Per questo motivo appare più gratificante rispetto ad una musica complessa che non ha queste caratteristiche. Infatti non rientra in una forma prevedibile, non ha un motivo riconoscibile, generalmente non si basa sul rapporto tonica-dominante*, così come non ha la struttura della canzone della musica leggera generalmente associata al modello A B A, cioè esposizione del tema, ritornello e riesposizione del tema, cioè tutte strutture comunissime e quindi già inserite nella nostra memoria acustica collettiva.
Di conseguenza è difficilmente memorizzabile, senza contare poi che una musica complessa, per poter essere apprezzata, deve essere anche ascoltata con cura, essendo presenti a se stessi e non distrattamente come sottofondo come si usa per la musica commerciale o da Lounge Bar*.
A questo proposito è esauriente la frase di Adorno quando afferma che
le canzoni prescelte a diventare best sellers vengono martellate nella testa degli ascoltatori finché questi devono riconoscerle e quindi, secondo il calcolo esatto degli psicologi della pubblicità musicale, amarle. (Ibidem, pag. 41).

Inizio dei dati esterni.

(** X29. Saving never duplicates a message: after [save_to_sqlite], the
    table has exactly one row for the message id of each saved email,
    however often that id occurs in the list and whatever the table held
    before. *)
Theorem saved_id_has_one_row :
  forall (emails : list GmailFetch.Email) (db : option Sqlite.table)
         (e : GmailFetch.Email),
    In e emails ->
    List.length
      (filter (Sqlite.clash [Sqlite.Text (GmailFetch.message_id e)])
              (GmailFetch.save_to_sqlite isoformat emails db)) = 1%nat.
Proof.
  intros emails db e. unfold GmailFetch.save_to_sqlite.
  generalize (match db with Some t => t | None => [] end).
  induction emails as [|e0 emails IH] using rev_ind; intros t Hin;
    [destruct Hin|].
  rewrite fold_left_app. simpl.
  destruct (String.eqb_spec (GmailFetch.message_id e0)
                            (GmailFetch.message_id e)) as [Heq|Hne].
  - rewrite <- Heq, rows_with_insert_same. reflexivity.
  - rewrite rows_with_insert_other by exact Hne.
    apply IH. apply in_app_or in Hin as [Hin|[->|[]]];
      [exact Hin | contradiction].
Qed.
(** The [options] of the constructor; every field may be left out. *)
Record Options := {
  opt_url : option string;
  opt_maxReconnectAttempts : option Z;
  opt_reconnectDelay : option Z;
  opt_autoReconnect : option bool
}.

Definition default_options : Options :=
  {| opt_url := None; opt_maxReconnectAttempts := None;
     opt_reconnectDelay := None; opt_autoReconnect := None |}.

(** [options.x || d] on a number *)
Definition or_default (x : option Z) (d : Z) : Z :=
  match x with
  | Some n => if (n =? 0)%Z then d else n
  | None => d
  end.

(** [new CloudflareWebSocketClient(options)] *)
Definition constructor (options : Options) : Client :=
  {| url := match opt_url options with
            | Some u => if u =? "" then "wss://localhost:8787/ws" else u
            | None => "wss://localhost:8787/ws"
            end;
     reconnectAttempts := 0;
     maxReconnectAttempts := or_default (opt_maxReconnectAttempts options) 5;
     reconnectDelay := or_default (opt_reconnectDelay options) 1000;
     autoReconnect := match opt_autoReconnect options with
                      | Some false => false
                      | _ => true
                      end;
     ws := None;
     isConnected := false;
     messageQueue := [];
     stats := {| sent := 0; received := 0; errors := 0;
                 connections := 0; disconnections := 0 |};
     onMessage := UserOnMessage;
     promises := []; timers := []; nextTimer := 0; sockets := [];
     inflight := []; sendCalls := 0; awaiting := []; jobs := []; log := [] |}.

(** Assignments to one field. *)
Definition set_reconnectAttempts (x : Z) (c : Client) : Client :=
  {| url := url c; reconnectAttempts := x;
     maxReconnectAttempts := maxReconnectAttempts c;
     reconnectDelay := reconnectDelay c; autoReconnect := autoReconnect c;
     ws := ws c; isConnected := isConnected c;
     messageQueue := messageQueue c; stats := stats c;
     onMessage := onMessage c; promises := promises c; timers := timers c;
     nextTimer := nextTimer c; sockets := sockets c; inflight := inflight c;
     sendCalls := sendCalls c; awaiting := awaiting c; jobs := jobs c;
     log := log c |}.
(* ===== verification/Rlp.v ===== *)
(** * RLP: the wire and storage encoding (package [rlp])

    [item] is the shape every RLP value has: a byte string or a list.  The
    encoder is modelled twice: [encode], the recursive definition, and
    [encbuf], the buffer of [rlp/encode.go] that collects string data and list
    headers separately and interleaves them in [toBytes].  The decoder is
    [rlp/raw.go]: [readKind], [readSize] and [Split], with the recursion of
    [decodeInterface] on top of it ([DecodeBytes]).  The typed codecs of the
    other files translate records to and from [item]. *)
From S2P Require Import Prelude Errors.
From Stdlib Require Import ZArith Lia Strings.Byte.
From stdpp Require Import base list.
Open Scope Z_scope.

(** ** Values *)

Inductive item : Type :=
| Str (b : bytes)
| Lst (l : list item).

Definition zlen {A} (l : list A) : Z := Z.of_nat (length l).

(** ** Encoder *)

(** [intsize]: the number of bytes needed to store [i]; at most eight rounds of
    the loop, since [i] is a [uint64]. *)
Fixpoint intsize_loop (fuel : nat) (size i : Z) : Z :=
  match fuel with
  | O => size
  | S f => let i' := Z.shiftr i 8 in
           if i' =? 0 then size else intsize_loop f (size + 1) i'
  end.
Definition intsize (i : Z) : Z := intsize_loop 8 1 i.

(** [putint]: big-endian bytes of [i], as few as possible. *)
Definition putint (i : Z) : bytes :=
  if i <? Z.shiftl 1 8 then be_fixed 1 i
  else if i <? Z.shiftl 1 16 then be_fixed 2 i
  else if i <? Z.shiftl 1 24 then be_fixed 3 i
  else if i <? Z.shiftl 1 32 then be_fixed 4 i
  else if i <? Z.shiftl 1 40 then be_fixed 5 i
  else if i <? Z.shiftl 1 48 then be_fixed 6 i
  else if i <? Z.shiftl 1 56 then be_fixed 7 i
  else be_fixed 8 i.

Definition headsize (size : Z) : Z := if size <? 56 then 1 else 1 + intsize size.

Definition puthead (smalltag largetag size : Z) : bytes :=
  if size <? 56 then [byte_of_Z (smalltag + size)]
  else let s := putint size in byte_of_Z (largetag + zlen s) :: s.

Definition encodeStringHeader (size : Z) : bytes :=
  if size <? 56 then [byte_of_Z (128 + size)]
  else let s := putint size in byte_of_Z (183 + zlen s) :: s.

Definition encodeString (b : bytes) : bytes :=
  match b with
  | [x] => if Z_of_byte x <=? 127 then [x] else encodeStringHeader 1 ++ b
  | _ => encodeStringHeader (zlen b) ++ b
  end.

Definition encodeUint (i : Z) : bytes :=
  if i =? 0 then [byte_of_Z 128]
  else if i <? 128 then [byte_of_Z i]
  else let s := putint i in byte_of_Z (128 + zlen s) :: s.

(** The encoding of a value: the package documentation's definition. *)
Fixpoint encode (it : item) : bytes :=
  match it with
  | Str b => encodeString b
  | Lst l => let c := concat (map encode l) in puthead 192 247 (zlen c) ++ c
  end.

(** *** The buffered encoder *)

Record listhead := mkListhead { lh_offset : Z; lh_size : Z }.

Record encbuf := mkEncbuf {
  eb_str : bytes;
  eb_lheads : list listhead;
  eb_lhsize : Z
}.

Definition encbuf_reset : encbuf := mkEncbuf [] [] 0.

Definition listhead_encode (h : listhead) : bytes := puthead 192 247 (lh_size h).

Definition encbuf_size (w : encbuf) : Z := zlen (eb_str w) + eb_lhsize w.

Definition encbuf_encodeString (b : bytes) (w : encbuf) : encbuf :=
  mkEncbuf (eb_str w ++ encodeString b) (eb_lheads w) (eb_lhsize w).
(* ===== verification/Patricia.v ===== *)
(** * Radix trees with a canonical shape

    A reference definition of the tree behind a Merkle Patricia trie, with no
    database, no cached hashes and no nodes left unloaded: [t_get], [t_insert]
    and [t_delete] follow the recursion of [trie/trie.go].  A tree that is well
    formed ([wf]) has the shape the comments of [trie.go] promise; the
    operations keep it so and act on it as on a finite map, and the contents of
    a well-formed tree determine the tree. *)
From Stdlib Require Import ZArith Lia Strings.Byte.
From stdpp Require Import base option list.
From S2P Require Import Prelude Errors Nibbles.
Open Scope nat_scope.

Inductive trie : Type :=
| TNil
| TValue (v : bytes)
| TShort (key : list nat) (val : trie)
| TFull (children : list trie).

Lemma trie_ind' (P : trie -> Prop) : P TNil -> (forall v, P (TValue v)) -> (forall k t, P t -> P (TShort k t)) ->
  (forall cs, Forall P cs -> P (TFull cs)) -> forall t, P t.
Proof.
  intros HN HV HS HF. fix IH 1. intros [|v|k t|cs]; [done|apply HV|apply HS, IH|]. apply HF.
  induction cs as [|c cs IHc]; constructor; [apply IH|exact IHc].
Qed.

(** ** Operations *)

(** The child with an index, and the children with that one changed. *)
Fixpoint child {A} (f : trie -> A) (d : A) (cs : list trie) (i : nat) : A :=
  match cs, i with
  | [], _ => d
  | c :: _, O => f c
  | _ :: cs', S i' => child f d cs' i'
  end.

Fixpoint change (f : trie -> trie) (cs : list trie) (i : nat) : list trie :=
  match cs, i with
  | [], _ => []
  | c :: cs', O => f c :: cs'
  | c :: cs', S i' => c :: change f cs' i'
  end.

Fixpoint t_get (t : trie) (key : list nat) : option bytes :=
  match t with
  | TNil => None
  | TValue v => Some v
  | TShort k c =>
      if (prefixLen key k =? length k) then t_get c (drop (length k) key) else None
  | TFull cs =>
      match key with
      | [] => None
      | i :: key' => child (fun c => t_get c key') None cs i
      end
  end.

(** [insert] into nothing *)
Definition attach (key : list nat) (t : trie) : trie := match key with [] => t | _ => TShort key t end.

Definition no_children : list trie := replicate 17 TNil.

(** A short node whose key [k] differs from [key] at [m]. *)
Definition fork (m : nat) (k : list nat) (c : trie) (key : list nat) (t : trie) : trie :=
  let branch := TFull (<[nth m key 0 := attach (drop (S m) key) t]> (<[nth m k 0 := attach (drop (S m) k) c]> no_children)) in
  attach (take m key) branch.

Fixpoint t_insert (t : trie) (key : list nat) (v : bytes) : trie :=
  match key with
  | [] => TValue v
  | i :: key' =>
      match t with
      | TShort k c =>
          let m := prefixLen key k in
          if m =? length k then TShort k (t_insert c (drop m key) v) else fork m k c key (TValue v)
      | TFull cs => TFull (change (fun c => t_insert c key' v) cs i)
      | TNil => TShort key (TValue v)
      | TValue _ => t
      end
  end.

Definition is_nil (t : trie) : bool := match t with TNil => true | _ => false end.

(** The index of the only child that is left, if there is only one. *)
Definition only_child (cs : list trie) : option nat :=
  match filter (fun p => is_nil p.2 = false) (imap pair cs) with [(i, _)] => Some i | _ => None end.

(** A full node with one child is no full node. *)
Definition reduce (cs : list trie) : trie :=
  match only_child cs with
  | None => TFull cs
  | Some i =>
      match cs !! i with
      | Some (TShort k c) => if i =? 16 then TShort [i] (TShort k c) else TShort (i :: k) c
      | Some c => TShort [i] c
      | None => TFull cs
      end
  end.

(** Two short nodes in a row are one. *)
Definition join (k : list nat) (t : trie) : trie :=
  match t with TShort k' c => TShort (k ++ k') c | _ => TShort k t end.

Fixpoint t_delete (t : trie) (key : list nat) : trie :=
  match t with
  | TShort k c =>
      let m := prefixLen key k in
      if m <? length k then t
      else if m =? length key then TNil
      else join k (t_delete c (drop (length k) key))
  | TFull cs =>
      match key with
      | [] => t
      | i :: key' => reduce (change (fun c => t_delete c key') cs i)
      end
  | _ => TNil
  end.

(** ** Shape *)

Definition tkey (key : list nat) : Prop := exists s, Forall nibble s /\ key = s ++ [terminator].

La seconda mia ipotesi riguarda il binomio musica semplice – musica complessa. Oltre ad un aspetto prettamente estetico/formale i due tipi di composizione si differenziano anche per un aspetto psico-sociologico, che poi a mio avviso é la questione più importante. Sempre per citare Adorno,
la musica funzionale, come fonte di falsa coscienza sociale, è implicata, senza che i pianificatori lo vogliano, nel conflitto sociale” (Ibidem, pag. 67).
Abbiamo visto che una composizione semplice asseconda il principio dell’economicità che dal punto di vista psichico corrisponderebbe ad una bassa attivazione dei processi mentali che per estensione può coinvolgere anche il senso critico.
Ecco perché la musica semplice può risultare funzionale al “controllo” della gente a differenza di una musica più complessa che, per la sua struttura compositiva, può sollecitare un movimento mentale/sensoriale più articolato.
L’icona e la stasi artistica funzionale
Già nel 1962 Adorno scriveva che
la banalità della musica leggera attuale […] è inesorabilmente controllata per non ostacolare la vendita del prodotto” (Ibidem, 1962, p. 34).
Attualmente le cose non sembrano cambiate di molto ed a questo si aggiunge che le grandi case discografiche, prima ancora di puntare su di un prodotto musicale, creano ad hoc un personaggio per intercettare un certo tipo di pubblico.
Una volta raggiunto è di secondaria importanza se l’artista sappia o meno cantare o suonare bene.
Per corroborare quanto sto affermando basta ricordare che quasi tutti i vincitori degli ultimi Festival di Sanremo, prima ancora di presentare il proprio brano musicale, erano “anticipati” dal personaggio che dovevano interpretare, personaggio spesso deciso a tavolino o nato dall’amplificazione di una caratteristica personale dell’artista.
Ciò che ora il pubblico privilegia, non è la qualità artistica ma ciò che fa “tendenza”; non cerca e non segue il belcanto, che tanta storia ha avuto proprio in Italia, ma insegue un personaggio fittizio creato secondo i criteri della casa discografica di turno.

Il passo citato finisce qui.